(Extracted records)
• • • • • • •
(** What the log of a step holds unprocessed was there before. *)
Lemma mark_unprocessed now a v l u : unprocessed (mark now a v l) u -> unprocessed l u.
Proof.
  unfold unprocessed, mark. rewrite mark_entry. case_bool_decide; [|done].
  destruct (entry l (UpdateID u)) as [[w p]|]; cbn; [|done]. intros [= -> Hp]. by destruct p.
Qed.

Lemma mark_unprocessed_ne now a v l u :
  unprocessed (mark now a v l) u -> ToAgentID u = agentID a -> u <> v.
Proof.
  unfold unprocessed, mark. rewrite mark_entry. intros Hu Ha ->. rewrite bool_decide_eq_true_2 in Hu by done.
  destruct (entry l (UpdateID v)) as [[w p]|]; cbn in Hu; [|done]. injection Hu as -> Hp.
  rewrite bool_decide_eq_true_2 in Hp by done. by rewrite orb_true_r in Hp.
Qed.

Lemma advance_unprocessed now o l a l' a' u :
  advance now o l a = Some (l', a') -> unprocessed l' u -> unprocessed l u.
Proof.
  intros Hadv. advance_cases Hadv; try done; try apply mark_unprocessed;
    unfold unprocessed; by rewrite snapshot_entry.
Qed.

Lemma append_unprocessed l v u : unprocessed (Append v l).1 u -> u = v \/ unprocessed l u.
Proof.
  unfold unprocessed. rewrite append_entry. case_bool_decide as E; [|by right].
  rewrite E. destruct (entry l (UpdateID v)) as [up|]; cbn; [by right|]. intros [= <-]. by left.
Qed.

(** One step of a calm activation keeps looking for what it looked for. *)
Definition fails_cold (o : outcome) a : bool :=
  match o with
  | Deferred | Panicked => true
  | HandlerError | LogError _ => draining_cold (at_ a)
  | _ => false
  end.

Lemma looks_skip l a u : act_ok l a -> unprocessed l u -> UpdateID u ∉ skip a.
Proof. intros Ha Hu Hin. destruct (ok_skip _ _ Ha _ Hin) as (v & Hv & _). unfold unprocessed in Hu. congruence. Qed.

Lemma drain_one_looks l d v m a u :
  act_ok l a -> evicted a = false -> deferredBacklog a = false -> unprocessed l u ->
  (d = Cold -> u ∈ v :: m) -> looks (drain_one d v (set_mailbox m a)) u.
Proof.
  intros Ha He Hd Hu Hin. unfold drain_one, process_one. cbn. rewrite Hd. cbn.
  assert (cancelled a = false) as ->.
  { destruct (cancelled a) eqn:E; [|done]. apply (ok_cancelled _ _ Ha) in E. congruence. }
  pose proof (looks_skip _ _ _ Ha Hu) as Hs.
  repeat case_bool_decide; cbn; destruct d; cbn; try done; specialize (Hin eq_refl);
    apply elem_of_cons in Hin as [->|Hin]; auto; done.
Qed.

Lemma advance_looks now o l a l' a' u :
  act_ok l a -> evicted a = false -> deferredBacklog a = false -> fails_cold o a = false ->
  advance now o l a = Some (l', a') -> unprocessed l' u -> ToAgentID u = agentID a -> looks a u -> looks a' u.
Proof.
  intros Ha He Hd Ho Hadv Hu Hag Hl. pose proof (advance_unprocessed _ _ _ _ _ _ _ Hadv Hu) as Hu0.
  assert (cancelled a = false) as Hc.
  { destruct (cancelled a) eqn:E; [|done]. apply (ok_cancelled _ _ Ha) in E. congruence. }
  assert (u ∈ Unprocessed (agentID a) l) as Hin by by apply unprocessed_entry.
  unfold looks in Hl. advance_cases Hadv; cbn in *; try congruence; try done;
    try (by match goal with k : caller |- _ => destruct k end);
    try (by match goal with d : drain |- _ => destruct d end).
  all: try (by apply not_elem_of_nil in Hin).
  all: try (eapply drain_one_looks; eauto; done).
  all: try (unfold looks; use_point; done).
  all: try (match goal with E : at_ _ = _ |- _ => rewrite E in Ho; discriminate Ho end).
  - destruct Hl as [->|Hl]; [|done]. by destruct (mark_unprocessed_ne _ _ _ _ _ Hu Hag).
  - by apply not_elem_of_nil in Hl.
  - to_prop.
Qed.

Lemma drain_one_deferred d v a : deferredBacklog a = false -> deferredBacklog (drain_one d v a) = false.
Proof. intros Hd. unfold drain_one, process_one. rewrite Hd. by repeat case_bool_decide; destruct (cancelled a). Qed.

Lemma advance_calm now o l a l' a' :
  fails_cold o a = false -> deferredBacklog a = false -> advance now o l a = Some (l', a') ->
  deferredBacklog a' = false.
Proof. intros Ho Hd Hadv. advance_cases Hadv; try done; by apply drain_one_deferred. Qed.

(** ** Coverage is kept *)
Lemma covered_mono s s' u :
  (forall i, threads s !! i = Some (Sending u) -> covered s' u) ->
  (forall id a, acts s !! id = Some a -> agentID a = ToAgentID u -> looks a u ->
     exists a', acts s' !! id = Some a' /\ agentID a' = agentID a /\ looks a' u) ->
  covered s u -> covered s' u.
Proof.
  intros Ht Ha [[i Hi]|(id & a & Hid & Hag & Hl)]; [by eapply Ht|].
  right. destruct (Ha id a Hid Hag Hl) as (a' & Ha' & Hag' & Hl'). exists id, a'. by rewrite Hag'.
Qed.

Lemma push_looks v a u : looks a u -> looks (push v a) u.
Proof.
  unfold looks. cbn. destruct (at_ a) as [| | | | | | [] | [] | [] | [] | | |]; cbn; try done; rewrite ?elem_of_app; try tauto.
  intros _. by destruct (mailbox a).
Qed.

(** Delivering puts the update where the activation looks. *)
Lemma pushed_looks u a : running (at_ a) = true -> looks (push u a) u.
Proof.
  unfold looks. cbn. destruct (at_ a) as [| | | | | | [] | [] | [] | [] | | |]; cbn; try done;
    intros _; rewrite ?elem_of_app, ?list_elem_of_singleton; auto. by destruct (mailbox a).
Qed.

(** A full mailbox is looked at, or the backlog will be. *)
Lemma full_looks s u a :
  0 < MailboxCapacity (opts s) -> full s a = true -> draining_cold (at_ a) = false -> running (at_ a) = true -> looks a u.
Proof.
  unfold full, looks. intros Hc Hf. to_prop.
  destruct (at_ a) as [| | | | | | [] | [] | [] | [] | | |]; cbn; try done. intros _ _ Hm. rewrite Hm in Hf. cbn in Hf. lia.
Qed.

(** Starting activations for agents without one. *)
Record extends s s' : Prop := {
  ext_log : log s' = log s; ext_threads : threads s' = threads s; ext_opts : opts s' = opts s;
  ext_closed : closed s' = closed s;
  ext_acts : exists new, acts s' = acts s ++ (new_activation <$> new);
  ext_resident : forall agent id, resident s' !! agent = Some id ->
    resident s !! agent = Some id \/ acts s' !! id = Some (new_activation agent);
  ext_kept : forall agent id, resident s !! agent = Some id -> resident s' !! agent = Some id;
}.

Lemma extends_refl s : extends s s.
Proof. split; try done; [|by left]. exists []. by rewrite app_nil_r. Qed.

Lemma extends_trans s1 s2 s3 : extends s1 s2 -> extends s2 s3 -> extends s1 s3.
Proof.
  intros [A1 A2 A3 A4 [n A5] A6 A7] [B1 B2 B3 B4 [m B5] B6 B7]. split; try congruence.
  - exists (n ++ m). by rewrite B5, A5, fmap_app, (assoc_L (++)).
  - intros agent id [Hid|Hid]%B6; [|by right]. apply A6 in Hid as [Hid|Hid]; [by left|right].
    rewrite B5. by apply lookup_app_l_Some.
  - auto.
Qed.

Lemma activate_plain s agent :
  plain (opts s) -> resident s !! agent = None ->
  extends s (activateLocked agent s).1 /\ (activateLocked agent s).2 = None
  /\ (activateLocked agent s).1.(resident) !! agent = Some (length (acts s)).
Proof.
  intros [Hcap _] Hr. unfold activateLocked.
  destruct (0 <? MaxResident (opts s)) eqn:E; [to_prop; lia|]. cbn. split; [|by rewrite lookup_insert_eq].
  split; cbn; try done.
  - by exists [agent].
  - intros ag id [[<- <-]|[_ Hid]]%lookup_insert_Some; [right|by left]. by rewrite list_lookup_middle.
  - intros ag id Hid. rewrite lookup_insert_ne; [done|]. congruence.
Qed.

Lemma sweep_extends agents s :
  plain (opts s) ->
  extends s (sweep_agents agents s).1 /\ (sweep_agents agents s).2 = None
  /\ forall agent, agent ∈ agents -> is_Some ((sweep_agents agents s).1.(resident) !! agent).
Proof.
  revert s. induction agents as [|agent agents IH]; intros s Hp; cbn.
  - split_and!; [apply extends_refl|done|]. by intros ? ?%not_elem_of_nil.
  - destruct (resident s !! agent) as [id|] eqn:Hr.
    + destruct (IH s Hp) as (He & Hn & Hall). split_and!; [done..|].
      intros a [->|Ha]%elem_of_cons; [|by apply Hall]. exists id. by apply (ext_kept _ _ He).
    + destruct (activate_plain s agent Hp Hr) as (He & Hn & Hres).
      destruct (activateLocked agent s) as [s1 e]. cbn in *. subst e.
      destruct (IH s1) as (He1 & Hn1 & Hall); [by rewrite (ext_opts _ _ He)|].
      split_and!; [by eapply extends_trans|done|].
      intros a [->|Ha]%elem_of_cons; [|by apply Hall]. eexists. by apply (ext_kept _ _ He1).
Qed.

Lemma extends_act s s' id a :
  extends s s' -> acts s' !! id = Some a -> acts s !! id = Some a \/ exists agent, a = new_activation agent.
Proof.
  intros [_ _ _ _ [new Hn] _ _] Ha. rewrite Hn in Ha. apply lookup_app_Some in Ha as [Ha|[_ Ha]]; [by left|right].
  apply list_lookup_fmap_Some in Ha as (agent & -> & _). by exists agent.
Qed.

Lemma extends_covered s s' u : extends s s' -> covered s u -> covered s' u.
Proof.
  intros [H1 H2 H3 H4 [new Hn] H6 H7]. apply covered_mono.
  - intros i Hi. left. exists i. by rewrite H2.
  - intros id a Ha _ Hl. exists a. split_and!; [|done..]. rewrite Hn. by apply lookup_app_l_Some.
Qed.

Lemma extends_calm s s' : calm s -> runtime_ok s' -> extends s s' -> calm s'.
Proof.
  intros [C1 C2 C3 C4 C5 C6 C7] Hok He. split; try done.
  - by rewrite (ext_opts _ _ He).
  - by rewrite (ext_closed _ _ He).
  - intros id a [Ha|[agent ->]]%(extends_act _ _ _ _ He); [by eapply C4|done].
  - intros agent id a [Hr|Hn]%(ext_resident _ _ He) Ha.
    + destruct (extends_act _ _ _ _ He Ha) as [Ha'|[ag ->]]; [by eapply C5|done].
    + rewrite Ha in Hn. by injection Hn as ->.
  - intros i u ch. rewrite (ext_threads _ _ He). apply C6.
  - intros u. rewrite (ext_log _ _ He). intros Hu. by apply (extends_covered s), C7.
Qed.

(** A thread that is not sending may become anything that is not. *)
Lemma set_thread_calm s i t :
  calm s -> runtime_ok (set_thread s i t) -> (forall u ch, t <> Blocked u ch) ->
  (forall u, threads s !! i = Some (Sending u) -> unprocessed (log s) u -> covered (set_thread s i t) u) ->
  calm (set_thread s i t).
Proof.
  intros [C1 C2 C3 C4 C5 C6 C7] Hok Hb Hs. split; cbn; try done.
  - intros j u ch [(_ & -> & _)|[_ Hj]]%list_lookup_insert_Some; [by eapply Hb|by eapply C6].
  - intros u Hu. destruct (decide (threads s !! i = Some (Sending u))) as [Hi|Hi]; [by apply Hs|].
    eapply covered_mono; [| |by apply C7].
    + intros j Hj. left. exists j. cbn. rewrite list_lookup_insert_ne; [done|]. by intros ->.
    + cbn. intros id a Ha _ Hl. by exists a.
Qed.

Lemma add_thread_calm s t :
  calm s -> runtime_ok (add_thread s t) -> (forall u ch, t <> Blocked u ch) -> calm (add_thread s t).
Proof.
  intros [C1 C2 C3 C4 C5 C6 C7] Hok Hb. split; cbn; try done.
  - intros j u ch [Hj|[_ Hj]]%lookup_app_Some; [by eapply C6|].
    apply list_lookup_singleton_Some in Hj as [_ ->]. by eapply Hb.
  - intros u Hu. eapply covered_mono; [| |by apply C7].
    + intros j Hj. left. exists j. cbn. by apply lookup_app_l_Some.
    + cbn. intros id a Ha _ Hl. by exists a.
Qed.

(** Replacing one activation by a later state of it. *)
Lemma set_act_calm s id a a' :
  calm s -> acts s !! id = Some a -> runtime_ok (set_act s id a') -> evicted a' = false ->
  deferredBacklog a' = false -> running (at_ a') = true -> agentID a' = agentID a ->
  (forall u, unprocessed (log s) u -> ToAgentID u = agentID a -> looks a u -> looks a' u) ->
  calm (set_act s id a').
Proof.
  intros [C1 C2 C3 C4 C5 C6 C7] Ha Hok He Hd Hr Hag Hl. split; cbn; try done.
  - intros j b [(_ & -> & _)|[_ Hj]]%list_lookup_insert_Some; [done|by eapply C4].
  - intros agent j b Hres [(_ & -> & _)|[_ Hj]]%list_lookup_insert_Some; [done|by eapply C5].
  - intros u Hu. eapply covered_mono; [| |by apply C7].
    + intros i Hi. left. by exists i.
    + intros j b Hj Hagb Hlb. cbn. destruct (decide (j = id)) as [->|Hne].
      * rewrite Ha in Hj. injection Hj as <-. exists a'. rewrite list_lookup_insert_eq by by eapply lookup_lt_Some.
        split_and!; [done..|]. apply Hl; done.
      * exists b. rewrite list_lookup_insert_ne by done. done.
Qed.

Lemma set_log_calm s l :
  calm s -> runtime_ok (set_log s l) -> (forall u, unprocessed l u -> unprocessed (log s) u) -> calm (set_log s l).
Proof.
  intros [C1 C2 C3 C4 C5 C6 C7] Hok Hu. split; cbn; try done. intros u Hun.
  destruct (C7 u (Hu u Hun)) as [Hc|Hc]; [by left|by right].
Qed.

Lemma send_begin_calm now u s : calm s -> calm (send_begin now u s).
Proof.
  intros Hs. pose proof (send_begin_ok now u s (calm_ok _ Hs)) as Hok. revert Hok. unfold send_begin.
  destruct (incomplete u); [intros Hok; by apply add_thread_calm|].
  pose proof (append_unprocessed (log s) (trimmed now u)) as Hun.
  pose proof (append_new (log s) (trimmed now u)) as Hnew.
  pose proof (append_entry (log s) (trimmed now u)) as Hent.
  destruct (Append (trimmed now u) (log s)) as [l appended]; cbn in *. destruct Hs as [C1 C2 C3 C4 C5 C6 C7].
  intros Hok. destruct appended; (split; cbn; try done).
  - intros i v ch [Hi|[_ Hi]]%lookup_app_Some; [by eapply C6|]. by apply list_lookup_singleton_Some in Hi as [_ Hi].
  - intros v [->|Hv]%Hun.
    + left. exists (length (threads s)). cbn. by rewrite list_lookup_middle.
    + eapply covered_mono; [| |by apply C7]; cbn.
      * intros i Hi. left. exists i. cbn. by apply lookup_app_l_Some.
      * intros id a Ha _ Hl. by exists a.
  - intros i v ch [Hi|[_ Hi]]%lookup_app_Some; [by eapply C6|]. by apply list_lookup_singleton_Some in Hi as [_ Hi].
  - intros v Hv0. assert (unprocessed (log s) v) as Hv.
    { unfold unprocessed in *. rewrite Hent in Hv0. case_bool_decide as E; [|done].
      destruct (entry (log s) (UpdateID v)) as [up|] eqn:Ev; cbn in *; [done|]. rewrite E in Ev. by apply Hnew in Ev. }
    eapply covered_mono; [| |by apply C7]; cbn.
    * intros i Hi. left. exists i. cbn. by apply lookup_app_l_Some.
    * intros id a Ha _ Hl. by exists a.
Qed.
• • • • • • •
## WORK INSTRUCTIONS
Only the lines above starting at the line that holds "apply elem_of_cons in" and ending at the line that holds "assert (cancelled a = false) as Hc." are to be repeated, exactly and in full.

## RESPONSE TO THE TASK
    apply elem_of_cons in Hin as [->|Hin]; auto; done.
Qed.

Lemma advance_looks now o l a l' a' u :
  act_ok l a -> evicted a = false -> deferredBacklog a = false -> fails_cold o a = false ->
  advance now o l a = Some (l', a') -> unprocessed l' u -> ToAgentID u = agentID a -> looks a u -> looks a' u.
Proof.
  intros Ha He Hd Ho Hadv Hu Hag Hl. pose proof (advance_unprocessed _ _ _ _ _ _ _ Hadv Hu) as Hu0.
  assert (cancelled a = false) as Hc.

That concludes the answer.